The line containing "(** ** What the" and all lines following it in the listing below are to be reproduced exactly, with no other lines.

Segment Start: Given records

(* ===== verification/SessionLoop.v ===== *)
(** * The session scheduling loop

    [ThunderAgentSessionMixin] of
    psrl/workers/gen/rollout_coordination/session/thunder_agent.py: one iteration of
    the coordinator's loop reads the sessions from the router, decides with
    [SessionScheduler] and posts the decision back to [SessionRouter].  Each of these
    is a call the loop awaits, so the router serves other requests between them and
    the coordinator's tables change meanwhile; both are arguments of the iteration.
    The file composes the two components: what the loop sends is what the router
    parses, and the router carries out what is still possible of the decision. *)

From Stdlib Require Import SpecFloat.
From S2P Require Import Prelude.
From S2P Require Import PyFloat.
From S2P Require Import StalenessBuffer.
From S2P Require Import SessionScheduler.
From S2P Require Import PyData.
From S2P Require Import SessionRouter.
From S2P Require Import SessionTheorems.

(** The attributes of the coordinator that the loop uses; engine status is the
    KV-cache utilization. *)
Record Coordinator := mkCoordinator {
  instance_ids : list RolloutInstanceId;
  rollout_replicas : gset string;
  instance_to_total_kv_tokens : gmap RolloutInstanceId Z;
  instance_to_engine_status : list (RolloutInstanceId * float);
}.

(** ** Capacities *)

(** [get_total_kv_cache_tokens] of a replica is [total_of]; the call is awaited, and
    [others] is what the rest of the coordinator has done when it returns. *)
Definition missing_replicas (c : Coordinator) : list string :=
  elements (list_to_set (omap (λ i : RolloutInstanceId,
    if bool_decide (instance_to_total_kv_tokens c !! i = None ∧ i.1 ∈ rollout_replicas c) then Some i.1 else None) (instance_ids c)) : gset string).

Definition set_total_tokens (r : string) (total : Z) (c : Coordinator) : Coordinator :=
  mkCoordinator (instance_ids c) (rollout_replicas c)
    (foldl (λ m (i : RolloutInstanceId), if bool_decide (i.1 = r) then <[i := total]> m else m) (instance_to_total_kv_tokens c) (instance_ids c))
    (instance_to_engine_status c).

Definition refresh_kv_token_capacities (total_of : string → Z) (others : string → Coordinator → Coordinator) (c : Coordinator) : Coordinator :=
  foldl (λ c r, set_total_tokens r (total_of r) (others r c)) c (missing_replicas c).

Definition instance_capacity (c : Coordinator) (row : RolloutInstanceId * float) : Res (option InstanceCapacity) :=
  let '(i, kv) := row in
  if bool_decide (i.1 ∉ rollout_replicas c) then inr None
  else match truthy (instance_to_total_kv_tokens c !! i) with
  | None => inr None
  | Some total =>
      match fround (fmul kv (of_Z total)) with
      | inl e => inl e
      | inr used => inr (Some (mkCapacity i total used))
      end
  end.

Definition build_instance_capacities (c : Coordinator) : Res (list InstanceCapacity) :=
  match map_res (instance_capacity c) (instance_to_engine_status c) with inl e => inl e | inr l => inr (omap id l) end.

(** ** Sessions *)

Definition item_instance (it : SessionItem) : Res (option RolloutInstanceId) :=
  match item_base_worker_id it, item_target_dp_rank it with
  | Some b, Some d => match py_int d with Some n => inr (Some (b, n)) | None => inl ValueError end
  | _, _ => inr None
  end.

Definition parse_item (it : SessionItem) : Res SessionInfo :=
  match item_instance it with
  | inl e => inl e
  | inr i => inr (mkSession (item_session_id it) i (item_status it) (item_hang_state it) (item_total_tokens it))
  end.

Definition parse_session_infos (items : list SessionItem) : Res (list SessionInfo) :=
  map_res parse_item (filter (λ it, item_closing it = false) items).

(** ** Requests *)

Definition hang_payload (sids : list string) : Json := JArr ((λ sid, JObj [("session_id", JStr sid)]) <$> sids).

Definition continue_payload (force_pin : bool) (l : list (string * RolloutInstanceId)) : Json :=
  JArr ((λ p : string * RolloutInstanceId,
    if force_pin then
      JObj [("session_id", JStr p.1); ("base_worker_id", JStr (p.2).1); ("target_dp_rank", JStr (str_of_Z (p.2).2))]
    else JObj [("session_id", JStr p.1)]) <$> l).

(** [int(generate_tokens + self.env_token_weight * env_tokens)] *)
Definition weighted_tokens (w : float) (g e : Z) : Z := default 0 (ftrunc (fadd (of_Z g) (fmul w (of_Z e)))).

(** ** One iteration *)

Section loop.
Context (repr : Json → string) (active_tokens : Z → Z → Z) (buffer_per_session : Z) (global_scope force_pin : bool).

(** What the loop decides from the sessions and capacities it read. *)
Definition loop_decision (c : Coordinator) (r : SessionRouter) : Res (list string * list (string * RolloutInstanceId)) :=
  match parse_session_infos (control_list_sessions r) with
  | inl e => inl e
  | inr [] => inr ([], [])
  | inr sessions =>
      match build_instance_capacities c with
      | inl e => inl e
      | inr instances => inr (decide_sessions active_tokens buffer_per_session global_scope instances sessions)
      end
  end.

Definition post_hang (sids : list string) : Rt HangReply :=
  ids ← of_res (read_control_ids repr (Some (hang_payload sids)));
  control_hang ids.

Definition post_continue (l : list (string * RolloutInstanceId)) : Rt (list string * list string) :=
  pins ← of_res (read_control_pins repr (Some (continue_payload force_pin l)));
  control_continue pins.

(** [if l: ... f(l)] *)
Definition unless_empty {A B} (l : list A) (f : list A → Rt B) : Rt (option B) :=
  match l with [] => mret None | _ => x ← f l; mret (Some x) end.

(** The loop body; the replies are what the log line prints.  [between1] and
    [between2] are what the router does for its other clients while the loop waits:
    after it has listed its sessions, and after it has served the hang request.
    [c] is the coordinator when the list arrives. *)
Definition thunder_agent_tick (between1 between2 : SessionRouter → SessionRouter) (c : Coordinator) :
    Rt (option HangReply * option (list string * list string)) :=
  r ← gets id;
  modify between1 ;;
  d ← of_res (loop_decision c r);
  h ← unless_empty d.1 post_hang;
  modify between2 ;;
  k ← unless_empty d.2 post_continue;
  mret (h, k).
End loop.

(** ** Each session is readmitted at most once *)

Lemma members_append i (s : SessionInfo) (d : Sessions) : dict_append i s d ≫= snd ≡ₚ s :: (d ≫= snd).
Proof.
  unfold dict_append. induction d as [|[k ss] d IH]; simpl; [done|]. destruct (decide (k = i)) as [->|]; simpl.
  - rewrite <-app_assoc. simpl. by rewrite <-Permutation_middle.
  - rewrite IH. by rewrite <-Permutation_middle.
Qed.

Lemma group_members known sessions running hung :
  (group_sessions known sessions running hung).2 ≫= snd ⊆+ sessions ++ (hung ≫= snd).
Proof.
  revert running hung. induction sessions as [|s sessions IH]; intros running hung; simpl; [done|].
  destruct (session_instance s) as [i|]; [|by apply submseteq_cons]. repeat case_bool_decide; [by apply submseteq_cons| |by apply submseteq_cons].
  etrans; [apply IH|]. rewrite members_append. by rewrite <-Permutation_middle.
Qed.

Lemma continue_once buffer hung remaining (global : bool) :
  (if global then continue_global_bfd buffer hung remaining else continue_pinned buffer hung remaining).*1 ⊆+ hung ≫= snd.
Proof.
  destruct global.
  - unfold continue_global_bfd. cbv zeta. set (caps := filter _ _).
    destruct (bool_decide (caps = []) || _); [apply submseteq_nil_l|]. destruct (last _) as [sm|]; [|apply submseteq_nil_l].
    etrans; [apply sublist_submseteq, place_sublist|]. rewrite sort_by_perm.
    etrans; [apply sublist_submseteq, admit_sublist|]. by rewrite sort_by_perm.
  - unfold continue_pinned. induction hung as [|[i ss] hung IH]; simpl; [done|]. rewrite fmap_app.
    apply submseteq_app; [|done]. rewrite <-list_fmap_compose, (list_fmap_ext _ id), list_fmap_id by done.
    unfold continue_on. case_bool_decide; [apply submseteq_nil_l|].
    etrans; [apply sublist_submseteq, admit_sublist|]. by rewrite sort_by_perm.
Qed.

Lemma decide_readmits_once active buffer global instances sessions :
  NoDup (session_id <$> sessions) → NoDup (decide_sessions active buffer global instances sessions).2.*1.
Proof.
  intros Hnd. unfold decide_sessions. pose proof (group_members (cap_instance_id <$> instances) sessions [] []) as Hg.
  destruct (group_sessions _ _ _ _) as [running hung]. simpl in Hg. rewrite app_nil_r in Hg.
  destruct (hang_all _ _ _ _ _ _) as [to_hang remaining]. simpl.
  pose proof (continue_once buffer hung remaining global) as Hc. set (l := if global then _ else _) in *.
  assert ((((λ '(s, i), (session_id s, i)) <$> l).*1) = session_id <$> (l.*1)) as ->
    by (rewrite <-!list_fmap_compose; apply list_fmap_ext; by intros j [s i] _).
  assert (session_id <$> l.*1 ⊆+ session_id <$> sessions) as [k Hk]%submseteq_Permutation by (apply fmap_submseteq; by etrans).
  rewrite Hk in Hnd. by apply NoDup_app in Hnd as [? _].
Qed.

(** ** What the loop sends is what the router reads *)

Lemma control_items_arr l : control_items (Some (JArr l)) = inr l.
Proof. by destruct l. Qed.

Lemma hang_payload_parses repr sids : read_control_ids repr (Some (hang_payload sids)) = inr sids.
Proof.
  unfold read_control_ids, hang_payload. rewrite control_items_arr. f_equal.
  induction sids as [|y l IH]; [done|]. cbn. f_equal. exact IH.
Qed.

Segment End: Given records

__Your solution__:
(** ** What the loop sends is what the router reads *)

Lemma control_items_arr l : control_items (Some (JArr l)) = inr l.
Proof. by destruct l. Qed.

Lemma hang_payload_parses repr sids : read_control_ids repr (Some (hang_payload sids)) = inr sids.
Proof.
  unfold read_control_ids, hang_payload. rewrite control_items_arr. f_equal.
  induction sids as [|y l IH]; [done|]. cbn. f_equal. exact IH.
Qed.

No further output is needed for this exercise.